Franziskus kam anschließend mit etwa 25 polnischen Christen zusammen, die Juden vor den Nazis gerettet und dadurch ihr eigenes Leben riskiert hatten. Zu ihnen zählt Maria Augustyn, deren Familie über Jahre ein jüdisches Paar hinter einem Schrank versteckte, und Anna Bando, die ein Waisenkind aus dem Warschauer Ghetto rettete und Juden mit gefälschten Papieren ausstattete.

„Herr, erbarme dich über dein Volk! Herr, vergib so viel Grausamkeit!“, schrieb Franziskus auf Spanisch am Ende seiner Visite in das Besucherbuch. Die Gedenkstätte verbreitete ein Foto der Seite über Twitter.

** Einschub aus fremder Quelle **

(** ** The rules of the security groups *)

(** The rules added to security groups, with the group and the answer,
    and the groups created. *)
Definition authorized (tr : list event)
  : list (SecurityGroup * SecurityGroupRule * result unit) :=
  omap (fun ev =>
          match ev with
          | Called c x =>
              match c in call X
                    return X -> option (SecurityGroup * SecurityGroupRule * result unit) with
              | authorize group rule => fun answer => Some (group, rule, answer)
              | _ => fun _ => None
              end x
          | _ => None
          end) tr.

(** A rule of [group] that lets in the members of [group] itself, or one
    address on the ports of SSH and of the web interfaces of Spark. *)
Definition narrow (group : SecurityGroup) (rule : SecurityGroupRule) : Prop :=
  (src_group rule = Some group ∧ cidr_ip rule = None)
  ∨ (src_group rule = None
     ∧ ip_protocol rule = "tcp"
     ∧ (from_port rule, to_port rule) ∈ [(22, 22); (8080, 8081); (4040, 4040)]
     ∧ ∃ ip, cidr_ip rule = Some (ip +:+ "/32")).

Definition narrow_event (ev : event) : Prop :=
  match ev with
  | Called c _ =>
      match c with
      | authorize group rule => narrow group rule
      | _ => True
      end
  | _ => True
  end.

(** The creation of the group of that name, where the search did not find
    one. *)
Definition ensured (connection : Connection) (name description : string)
    (vpc_id : option string) (found : list SecurityGroup) (group : SecurityGroup)
  : list event :=
  match List.find (fun sg => String.eqb (sg_name sg) name) found with
  | Some _ => []
  | None => [Called (create_security_group connection name description vpc_id) (Ok group)]
  end.

Definition added (group : SecurityGroup) (rules : list SecurityGroupRule)
    (answers : list (result unit)) : list event :=
  zip_with (fun rule answer => Called (authorize group rule) answer) rules answers.
Arguments added : simpl never.

Lemma narrow_authorized tr :
  Forall narrow_event tr → Forall (fun a => narrow a.1.1 a.1.2) (authorized tr).
Proof.
  induction 1 as [|ev tr Hev _ IH]; [constructor|].
  destruct ev as [X c x| | | | | |]; try done. destruct c; try done. by constructor.
Qed.

Lemma narrow_among kinds tr :
  k_authorize ∉ kinds → Forall (event_within (among kinds)) tr → Forall narrow_event tr.
Proof.
  intros Hkind H. eapply Forall_impl; [exact H|]. intros [X c x| | | | | |]; try done.
  destruct c; try done. simpl. unfold among. simpl. intros Hin.
  by apply bool_decide_eq_true_1 in Hin.
Qed.

Section rules.

Context {W : Type}.
Variable handler : forall X : Type, call X -> W -> X * W.
Variable body_of : Job -> prog unit.
Variable schedule : list nat.

Local Abbreviation run := (run handler body_of schedule).

Lemma authorize_loop_run group rules (w : W) :
  let r := run (for_each rules (authorize_rule group)) w in
  ((∀ rule, rule ∈ rules → narrow group rule) → Forall narrow_event r.2)
  ∧ match r.1.1 with
    | Returned _ =>
        ∃ answers, r.2 = added group rules answers
                   ∧ length answers = length rules
                   ∧ Forall (fun answer => goes_on answer = true) answers
    | Raised _ => True
    | Spinning => False
    end.
Proof.
  cbv zeta. revert w. induction rules as [|rule rules IH]; intros w.
  { split; [constructor|]. by exists []. }
  rewrite for_each_cons, run_bind, authorize_rule_run. cbv zeta.
  set (answer := (handler _ (authorize group rule) w).1).
  set (w1 := (handler _ (authorize group rule) w).2).
  clearbody answer w1.
  destruct (IH w1) as [Hnarrow Hshape].
  assert ((∀ rule0, rule0 ∈ rule :: rules → narrow group rule0) →
          Forall narrow_event
            (Called (authorize group rule) answer
               :: (run (for_each rules (authorize_rule group)) w1).2)) as Hgoes.
  { intros Hrules. constructor; [apply Hrules; by left|].
    apply Hnarrow. intros rule0 Hin. apply Hrules. by right. }
  assert (∀ said,
            Forall (fun ev => match ev with Called (print _ _) _ => True | _ => False end)
              said →
            (∀ rule0, rule0 ∈ rule :: rules → narrow group rule0) →
            Forall narrow_event (Called (authorize group rule) answer :: said)) as Hstops.
  { intros said Hsaid Hrules. constructor; [apply Hrules; by left|].
    eapply Forall_impl; [exact Hsaid|]. intros [X c x| | | | | |]; try done. by destruct c. }
  clear Hnarrow.
  destruct answer as [[]|e].
  - cbv beta iota.
    destruct (run (for_each rules (authorize_rule group)) w1) as [[[[]|e|] w2] tr];
      cbn [fst snd] in *; [|done..].
    split; [done|]. destruct Hshape as (answers & -> & Hlength & Hgo).
    exists (Ok tt :: answers). split; [done|]. split; [simpl; by rewrite Hlength|].
    by constructor.
  - destruct e; try (split; [by apply (Hstops [])|done]).
    destruct (String.eqb error_code "InvalidPermission.Duplicate") eqn:Hcode.
    + cbv beta iota.
      destruct (run (for_each rules (authorize_rule group)) w1) as [[[[]|e|] w2] tr];
        cbn [fst snd] in *; [|done..].
      split; [done|]. destruct Hshape as (answers & -> & Hlength & Hgo).
      exists (Err (EC2ResponseError error_code) :: answers).
      split; [done|]. split; [simpl; by rewrite Hlength|]. by constructor.
    + split; [|done]. apply Hstops. by repeat constructor.
Qed.

Lemma client_rules_narrow group ip rule :
  rule ∈ client_rules (ip +:+ "/32") → narrow group rule.
Proof.
  intros Hin. right. unfold client_rules in Hin.
  repeat (apply elem_of_cons in Hin as [->|Hin]); try (by inversion Hin);
    (split; [done|]; split; [done|]; split; [|by exists ip]); cbn [from_port to_port];
    set_solver.
Qed.

Lemma cluster_rules_narrow group rule : rule ∈ cluster_rules group → narrow group rule.
Proof.
  intros Hin. left. unfold cluster_rules in Hin.
  repeat (apply elem_of_cons in Hin as [->|Hin]); try (by inversion Hin); done.
Qed.

(** X16.  Every rule [get_or_create_ec2_security_groups] adds, whatever
    happens, lets in either the members of the group the rule is added
    to, or one address ([<ip>/32]) over TCP on the ports 22, 8080 to 8081
    and 4040: no rule opens a port to a range of addresses.  When it
    returns, it has searched once for the two groups by name, created
    those the search did not give, and added the three client rules, for
    the address [checkip.amazonaws.com] answered, to the base group and
    then the three cluster rules to the cluster group; it returns the two
    groups in this order. *)
Theorem security_groups_rules cluster_name vpc_id region (w : W) :
  let r := run (get_or_create_ec2_security_groups cluster_name vpc_id region) w in
  Forall (fun a => narrow a.1.1 a.1.2) (authorized r.2)
  ∧ match r.1.1 with
    | Returned groups =>
        ∃ connection found base cluster page client_answers cluster_answers,
          groups = [base; cluster]
          ∧ r.2
            = Called (connect_to_region (Some region)) (Ok (Some connection))
                :: Called (get_all_security_groups connection
                             ["flintrock"; "flintrock-" +:+ cluster_name]) (Ok found)
                :: ensured connection "flintrock" "flintrock base group" vpc_id found base
                ++ Called (urlopen_read "http://checkip.amazonaws.com/") (Ok page)
                :: added base (client_rules (strip page +:+ "/32")) client_answers
                ++ ensured connection ("flintrock-" +:+ cluster_name)
                     "Flintrock cluster group" vpc_id found cluster
                ++ added cluster (cluster_rules cluster) cluster_answers
          ∧ (∀ g, List.find (fun sg => String.eqb (sg_name sg) "flintrock") found = Some g →
                  base = g)
          ∧ (∀ g, List.find (fun sg => String.eqb (sg_name sg)
                                         ("flintrock-" +:+ cluster_name)) found = Some g →
                  cluster = g)
          ∧ length client_answers = 3%nat ∧ length cluster_answers = 3%nat
          ∧ Forall (fun answer => goes_on answer = true) (client_answers ++ cluster_answers)
    | Raised _ => True
    | Spinning => False
    end.
Proof.
  cbv zeta. split.
  { apply narrow_authorized. unfold get_or_create_ec2_security_groups.
    apply run_bind_all.
    { apply (narrow_among [k_connect_to_region]); [kinds|].
      apply (run_within _ false false); [done|apply within_connect]. }
    intros connection _.
    match goal with |- context [(run ?p w).1.2] => generalize (run p w).1.2 end.
    intros w1. apply run_bind_all.
    { apply (narrow_among [k_get_all_security_groups]); [kinds|].
      apply (run_within _ false false); [done|stay]. }
    intros found _.
    match goal with |- context [(run ?p w1).1.2] => generalize (run p w1).1.2 end.
    intros w2. apply run_bind_all.
    { apply (narrow_among [k_create_security_group]); [kinds|].
      apply (run_within _ false false); [done|]. destruct (List.find _ found); stay. }
    intros base _.
    match goal with |- context [(run ?p w2).1.2] => generalize (run p w2).1.2 end.
    intros w3. apply run_bind_all.
    { apply (narrow_among [k_urlopen]); [kinds|].
      apply (run_within _ false false); [done|stay]. }
    intros page _.
    match goal with |- context [(run ?p w3).1.2] => generalize (run p w3).1.2 end.
    intros w4. apply run_bind_all.
    { apply authorize_loop_run. intros rule. apply client_rules_narrow. }
    intros _ _.
    match goal with |- context [(run ?p w4).1.2] => generalize (run p w4).1.2 end.
    intros w5. apply run_bind_all.
    { apply (narrow_among [k_create_security_group]); [kinds|].
      apply (run_within _ false false); [done|]. destruct (List.find _ found); stay. }
    intros cluster _.
    match goal with |- context [(run ?p w5).1.2] => generalize (run p w5).1.2 end.
    intros w6. apply run_bind_all; [|intros; constructor].
    apply authorize_loop_run. intros rule. apply cluster_rules_narrow. }
  unfold get_or_create_ec2_security_groups, connect. step.
  destruct (handler _ (connect_to_region (Some region)) w) as [[[connection|]|e] w1]; step;
    [|done..].
  destruct (handler _ (get_all_security_groups connection _) w1) as [[found|e] w2]; step;
    [|done].
  rewrite run_bind.
  set (find_base := List.find (fun sg => String.eqb (sg_name sg) "flintrock") found).
  set (find_cluster :=
         List.find (fun sg => String.eqb (sg_name sg) ("flintrock-" +:+ cluster_name)) found).
  assert (∃ base w3,
             (run match find_base with
                  | Some g => Ret g
                  | None => perform (create_security_group connection "flintrock"
                                       "flintrock base group" vpc_id)
                  end w2 = (Returned base, w3,
                            ensured connection "flintrock" "flintrock base group" vpc_id
                              found base)
              ∧ ∀ g, find_base = Some g → base = g)
             ∨ ∃ e tr, run match find_base with
                          | Some g => Ret g
                          | None => perform (create_security_group connection "flintrock"
                                               "flintrock base group" vpc_id)
                          end w2 = (Raised e, w3, tr)) as (base & w3 & Hbase).
  { unfold ensured. fold find_base. destruct find_base as [g|].
    - exists g, w2. left. split; [done|]. by intros ? [= <-].
    - step. destruct (handler _ (create_security_group _ _ _ _) w2) as [[base|e] w3].
      + exists base, w3. by left.
      + exists {| sg_id := ""; sg_name := ""; sg_vpc_id := None |}, w3. right. by eauto. }
  destruct Hbase as [[-> Hfound_base]|(e & tr & ->)]; [|done].
  cbv beta iota.
  match goal with |- context [run ?p w3] => set (rest := p) end.
  destruct (run rest w3) as [[o w4] tr] eqn:Hrest. unfold rest in Hrest. clear rest.
  revert Hrest. step.
  destruct (handler _ (urlopen_read _) w3) as [[page|e] w5]; step;
    [|intros [= <- _ <-]; done].
  rewrite run_bind.
  destruct (authorize_loop_run base (client_rules (strip page +:+ "/32")) w5)
    as [_ Hclient].
  destruct (run (for_each (client_rules (strip page +:+ "/32")) (authorize_rule base)) w5)
    as [[[[]|e|] w6] tr1]; cbn [fst snd] in Hclient; [|intros [= <- _ <-]; done|done].
  destruct Hclient as (client_answers & -> & Hlength1 & Hgo1).
  rewrite run_bind.
  assert (∃ cluster w7,
             (run match find_cluster with
                  | Some g => Ret g
                  | None => perform (create_security_group connection
                                       ("flintrock-" +:+ cluster_name)
                                       "Flintrock cluster group" vpc_id)
                  end w6 = (Returned cluster, w7,
                            ensured connection ("flintrock-" +:+ cluster_name)
                              "Flintrock cluster group" vpc_id found cluster)
              ∧ ∀ g, find_cluster = Some g → cluster = g)
             ∨ ∃ e tr, run match find_cluster with
                          | Some g => Ret g
                          | None => perform (create_security_group connection
                                               ("flintrock-" +:+ cluster_name)
                                               "Flintrock cluster group" vpc_id)
                          end w6 = (Raised e, w7, tr)) as (cluster & w7 & Hcluster).
  { unfold ensured. fold find_cluster. destruct find_cluster as [g|].
    - exists g, w6. left. split; [done|]. by intros ? [= <-].
    - step. destruct (handler _ (create_security_group _ _ _ _) w6) as [[cluster|e] w7].
      + exists cluster, w7. by left.
      + exists {| sg_id := ""; sg_name := ""; sg_vpc_id := None |}, w7. right. by eauto. }
  destruct Hcluster as [[-> Hfound_cluster]|(e & tr' & ->)]; [|intros [= <- _ <-]; done].
  rewrite run_bind.
  destruct (authorize_loop_run cluster (cluster_rules cluster) w7) as [_ Hrules].
  destruct (run (for_each (cluster_rules cluster) (authorize_rule cluster)) w7)
    as [[[[]|e|] w8] tr2]; cbn [fst snd] in Hrules; [|intros [= <- _ <-]; done|done].
  destruct Hrules as (cluster_answers & -> & Hlength2 & Hgo2).
  step. intros [= <- _ <-].
  exists connection, found, base, cluster, page, client_answers, cluster_answers.
  split; [done|]. split.
  { cbn [app]. by rewrite app_nil_r. }
  split; [done|]. split; [done|]. split; [done|]. split; [done|].
  apply Forall_app. by split.
Qed.
(** The row [OLD] with its vote type replaced, as
    [.update({ vote_type: voteType })] does. *)
Definition with_type (t : string) (OLD : vote) : vote :=
  {| v_question_id := v_question_id OLD; v_user_id := v_user_id OLD;
     v_vote_type := t |}.

(** ** Vocabulary for what the trigger does to the counters *)

(** [shifted du dd q q']: [q'] is [q] with [du] added to upvotes and [dd]
    to downvotes, every other column untouched. *)
Definition shifted (du dd : Z) (q q' : question) : Prop :=
  q' = set_downvotes (q_downvotes q + dd) (set_upvotes (q_upvotes q + du) q).

(** What one statement of the trigger body does to the row of question
    [k]: the row is kept (same key set) and shifted when [k] is the
    addressed question. *)
Definition rows_shifted (du dd : uuid → Z)
    (qs qs' : gmap uuid question) : Prop :=
  ∀ k, option_Forall2 (shifted (du k) (dd k)) (qs !! k) (qs' !! k).

Definition at_key (qid : uuid) (d : Z) (k : uuid) : Z :=
  if bool_decide (k = qid) then d else 0%Z.

(** Indicator of "row [v] is a vote of type [t] on question [k]". *)
Definition ind (t : string) (k : uuid) (v : vote) : nat :=
  if decide (v_question_id v = k ∧ v_vote_type v = t) then 1 else 0.

Definition zind (t : string) (k : uuid) (v : vote) : Z := Z.of_nat (ind t k v).

Definition delta (t : string) (ev : trigger_event) (k : uuid) : Z :=
  match ev with
  | TG_INSERT NEW => zind t k NEW
  | TG_DELETE OLD => - zind t k OLD
  | TG_UPDATE OLD NEW => - zind t k OLD + zind t k NEW
  end.

Definition event_checked (ev : trigger_event) : bool :=
  match ev with
  | TG_INSERT NEW => vote_type_check NEW
  | TG_DELETE OLD => vote_type_check OLD
  | TG_UPDATE OLD NEW => vote_type_check OLD && vote_type_check NEW
  end.

Definition wf (s : db) : Prop :=
  ∀ id v, votes s !! id = Some v → vote_constraints id v s = true.

End Votes.

(** * Row-level security: the policies and the migrations that install them *)

Module Rls.
Import Schema.

(** ** SQL's three-valued booleans ([None] is NULL) *)
Definition sql_bool := option bool.

Definition sql_true : sql_bool := Some true.

Definition sql_and (a b : sql_bool) : sql_bool :=
  match a, b with
  | Some false, _ | _, Some false => Some false
  | Some true, Some true => Some true
  | _, _ => None
  end.

Definition sql_or (a b : sql_bool) : sql_bool :=
  match a, b with
  | Some true, _ | _, Some true => Some true
  | Some false, Some false => Some false
  | _, _ => None
  end.

(** [a = b] on nullable values of a type with decidable equality. *)
Definition sql_eq `{EqDecision A} (a b : option A) : sql_bool :=
  match a, b with
  | Some x, Some y => Some (bool_decide (x = y))
  | _, _ => None
  end.

Definition sql_is_null {A} (a : option A) : sql_bool :=
  match a with None => Some true | Some _ => Some false end.

(** USING and WITH CHECK let a row through only when the expression is
    TRUE; FALSE and NULL both fail. *)
Definition passes (b : sql_bool) : bool :=
  match b with Some true => true | _ => false end.

(** ** Policies *)
Inductive command := ALL | SELECT | INSERT | UPDATE | DELETE.
Inductive pg_role := anon | authenticated.

#[global] Instance command_eq_dec : EqDecision command.
Proof. solve_decision. Defined.
#[global] Instance pg_role_eq_dec : EqDecision pg_role.
Proof. solve_decision. Defined.

(** A request as the store sees it: the database role of the connection
    and [auth.uid()], NULL when the request carries no user. *)
Record session := {
  sess_role : pg_role;
  sess_uid : option uuid }.

Definition authenticated_as (u : uuid) : session :=
  {| sess_role := authenticated; sess_uid := Some u |}.

(** auth.uid() and the user_roles table (read by has_role, which is
    SECURITY DEFINER) are what a policy expression may look at besides
    the row. *)
Definition expr (R : Type) := list user_role → option uuid → R → sql_bool.

Record policy (R : Type) := {
  pol_name : string;
  pol_for : command;
  pol_to : option (list pg_role);
  pol_using : option (expr R);
  pol_with_check : option (expr R) }.
Arguments pol_name {R}.
Arguments pol_for {R}.
Arguments pol_to {R}.
Arguments pol_using {R}.
Arguments pol_with_check {R}.

(** Does the policy apply to command [c] issued under role [r]?  A policy
    without TO applies to PUBLIC. *)
Definition applies {R} (p : policy R) (c : command) (r : pg_role) : bool :=
  (bool_decide (pol_for p = ALL) || bool_decide (pol_for p = c))
  && match pol_to p with
     | None => true
     | Some rs => bool_decide (r ∈ rs)
     end.

Definition using_passes {R} (p : policy R) (rs : list user_role)
    (uid : option uuid) (row : R) : bool :=
  match pol_using p with
  | Some e => passes (e rs uid row)
  | None => true
  end.

(** The expression checked against a row being written: WITH CHECK, or
    USING when the policy gives no WITH CHECK. *)
Definition check_passes {R} (p : policy R) (rs : list user_role)
    (uid : option uuid) (row : R) : bool :=
  match pol_with_check p with
  | Some e => passes (e rs uid row)
  | None => using_passes p rs uid row
  end.

(** All policies are permissive: they are OR-ed, and with no applicable
    policy nothing is let through. *)
Definition visible {R} (ps : list (policy R)) (se : session)
    (rs : list user_role) (row : R) : bool :=
  existsb (λ p, applies p SELECT (sess_role se)
                && using_passes p rs (sess_uid se) row) ps.

Definition insert_permitted {R} (ps : list (policy R)) (se : session)
    (rs : list user_role) (row : R) : bool :=
  existsb (λ p, applies p INSERT (sess_role se)
                && check_passes p rs (sess_uid se) row) ps.

(** UPDATE ... WHERE and DELETE ... WHERE read the row they address, so
    the SELECT policies apply to it as well. *)
Definition update_permitted {R} (ps : list (policy R)) (se : session)
    (rs : list user_role) (row : R) : bool :=
  existsb (λ p, applies p UPDATE (sess_role se)
                && using_passes p rs (sess_uid se) row) ps
  && visible ps se rs row.

Definition delete_permitted {R} (ps : list (policy R)) (se : session)
    (rs : list user_role) (row : R) : bool :=
  existsb (λ p, applies p DELETE (sess_role se)
                && using_passes p rs (sess_uid se) row) ps
  && visible ps se rs row.

(** ** The catalogue: policies per table, and the profiles_public view.
    Policies on departments, comments, votes and department_admins are
    installed by the same migrations; no statement below touches those
    tables through a policy, and their policies are listed apart, in
    [VotesAccess] and [OtherTables]. *)
Record view := { security_invoker : bool }.

Record catalog := {
  cat_profiles : list (policy profile);
  cat_user_roles : list (policy user_role);
  cat_questions : list (policy question);
  cat_answers : list (policy answer);
  cat_profiles_public : option view }.

Definition empty_catalog : catalog :=
  {| cat_profiles := []; cat_user_roles := []; cat_questions := [];
     cat_answers := []; cat_profiles_public := None |}.

Definition on_profiles (f : list (policy profile) → option (list (policy profile)))
    (c : catalog) : option catalog :=
  ps ← f (cat_profiles c);
  Some {| cat_profiles := ps; cat_user_roles := cat_user_roles c;
          cat_questions := cat_questions c; cat_answers := cat_answers c;
          cat_profiles_public := cat_profiles_public c |}.

Definition on_user_roles
    (f : list (policy user_role) → option (list (policy user_role)))
    (c : catalog) : option catalog :=
  ps ← f (cat_user_roles c);
  Some {| cat_profiles := cat_profiles c; cat_user_roles := ps;
          cat_questions := cat_questions c; cat_answers := cat_answers c;
          cat_profiles_public := cat_profiles_public c |}.

Definition on_questions
    (f : list (policy question) → option (list (policy question)))
    (c : catalog) : option catalog :=
  ps ← f (cat_questions c);
  Some {| cat_profiles := cat_profiles c; cat_user_roles := cat_user_roles c;
          cat_questions := ps; cat_answers := cat_answers c;
          cat_profiles_public := cat_profiles_public c |}.

Definition on_answers
    (f : list (policy answer) → option (list (policy answer)))
    (c : catalog) : option catalog :=
  ps ← f (cat_answers c);
  Some {| cat_profiles := cat_profiles c; cat_user_roles := cat_user_roles c;
          cat_questions := cat_questions c; cat_answers := ps;
          cat_profiles_public := cat_profiles_public c |}.

Definition on_view (f : option view → option (option view))
    (c : catalog) : option catalog :=
  v ← f (cat_profiles_public c);
  Some {| cat_profiles := cat_profiles c; cat_user_roles := cat_user_roles c;
          cat_questions := cat_questions c; cat_answers := cat_answers c;
          cat_profiles_public := v |}.

Definition named {R} (n : string) (p : policy R) : bool :=
  bool_decide (pol_name p = n).

(** CREATE POLICY: raises when the table already has a policy of that
    name. *)
Definition create_policy {R} (p : policy R) (ps : list (policy R))
    : option (list (policy R)) :=
  if existsb (named (pol_name p)) ps then None else Some (ps ++ [p]).

(** DROP POLICY IF EXISTS *)
Definition drop_policy_if_exists {R} (n : string) (ps : list (policy R))
    : option (list (policy R)) :=
  Some (filter (λ p, named n p = false) ps).

(** CREATE VIEW raises when the view exists; DROP VIEW IF EXISTS. *)
Definition create_view (v : view) (cur : option view) : option (option view) :=
  match cur with Some _ => None | None => Some (Some v) end.

Definition drop_view_if_exists (cur : option view) : option (option view) :=
  Some None.

(** ** The policies, migration by migration *)

(** 20260120151732: profiles *)
Definition profiles_viewable : policy profile :=
  {| pol_name := "Profiles are viewable by authenticated users";
     pol_for := SELECT; pol_to := Some [authenticated];
     pol_using := Some (λ _ _ _, sql_true); pol_with_check := None |}.

Definition profiles_update_own : policy profile :=
  {| pol_name := "Users can update their own profile";
     pol_for := UPDATE; pol_to := Some [authenticated];
     pol_using := Some (λ _ uid row, sql_eq uid (Some (p_user_id row)));
     pol_with_check := None |}.

Definition profiles_insert_own : policy profile :=
  {| pol_name := "Users can insert their own profile";
     pol_for := INSERT; pol_to := Some [authenticated];
     pol_using := None;
     pol_with_check := Some (λ _ uid row, sql_eq uid (Some (p_user_id row))) |}.

(** 20260120151732: user_roles *)
Definition roles_view_own : policy user_role :=
  {| pol_name := "Users can view their own roles";
     pol_for := SELECT; pol_to := Some [authenticated];
     pol_using := Some (λ rs uid row,
       sql_or (sql_eq uid (Some (ur_user_id row)))
              (Some (has_role rs uid admin)));
     pol_with_check := None |}.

Der Gästebucheintrag des Papstes in der Gedenkstätte in Auschwitz-Birkenau

APA/AP/Pawel Sawicki/Auschwitz-Birkenau State Museum

Der Gästebucheintrag des Papstes in der Gedenkstätte in Auschwitz-Birkenau

Zuvor zwei Päpste in Auschwitz

Franziskus ist der dritte Papst, der das ehemalige deutsche Vernichtungslager Auschwitz-Birkenau in Polen besuchte. Der 2013 zurückgetretene deutsche Papst Benedikt XVI. besuchte 2006 zum Abschluss einer viertägigen Polen-Reise Auschwitz. Auch er ging allein durch das Tor des Stammlagers und betete beim Gang über das Gelände schweigend, bevor er vor dem Denkmal für die Opfer in einer Rede zu Versöhnung und Vergebung aufrief.

Er habe „als Sohn des deutschen Volkes“ hierher „an diesen Ort des Grauens“ kommen müssen, sagte er. Manche Themen wie den vergleichsweise geringen Widerstand der Kirche gegen die Barbarei schnitt er jedoch nicht an.

Bereits 1979 hatte Johannes Paul II. als erster Papst in dem Vernichtungslager der Millionen Toten durch die Naziverfolgung gedacht. Der 2005 verstorbene Pole war 1920 in der Nähe von Auschwitz geboren worden und hatte den Hitler-Terror erlebt. Schon als Erzbischof von Krakau hatte Karol Wojtyla mehrfach das ehemalige Lager besucht.

„Angemessene Geste“

Anders als seine Vorgänger zog der Argentinier es vor, in dem Lager zu schweigen und in Stille zu beten. Ronald Lauder, der Präsident des Jüdischen Weltkongresses, sprach von einer angemessenen Geste - mehr dazu in WJC: Papst engster Verbündeter der Juden.

Nach seinem Besuch in Auschwitz wollte der Papst nach Krakau zurückkehren, um mit Hunderttausenden Pilgern den Weltjugendtag zu feiern. Am Abend wollte er dort mit Jugendlichen den Kreuzweg beten. Höhepunkt des Samstags ist eine Nachtwache mit Franziskus. Der Weltjugendtag endet am Sonntag mit einer Abschlussmesse in Brzegi bei Krakau.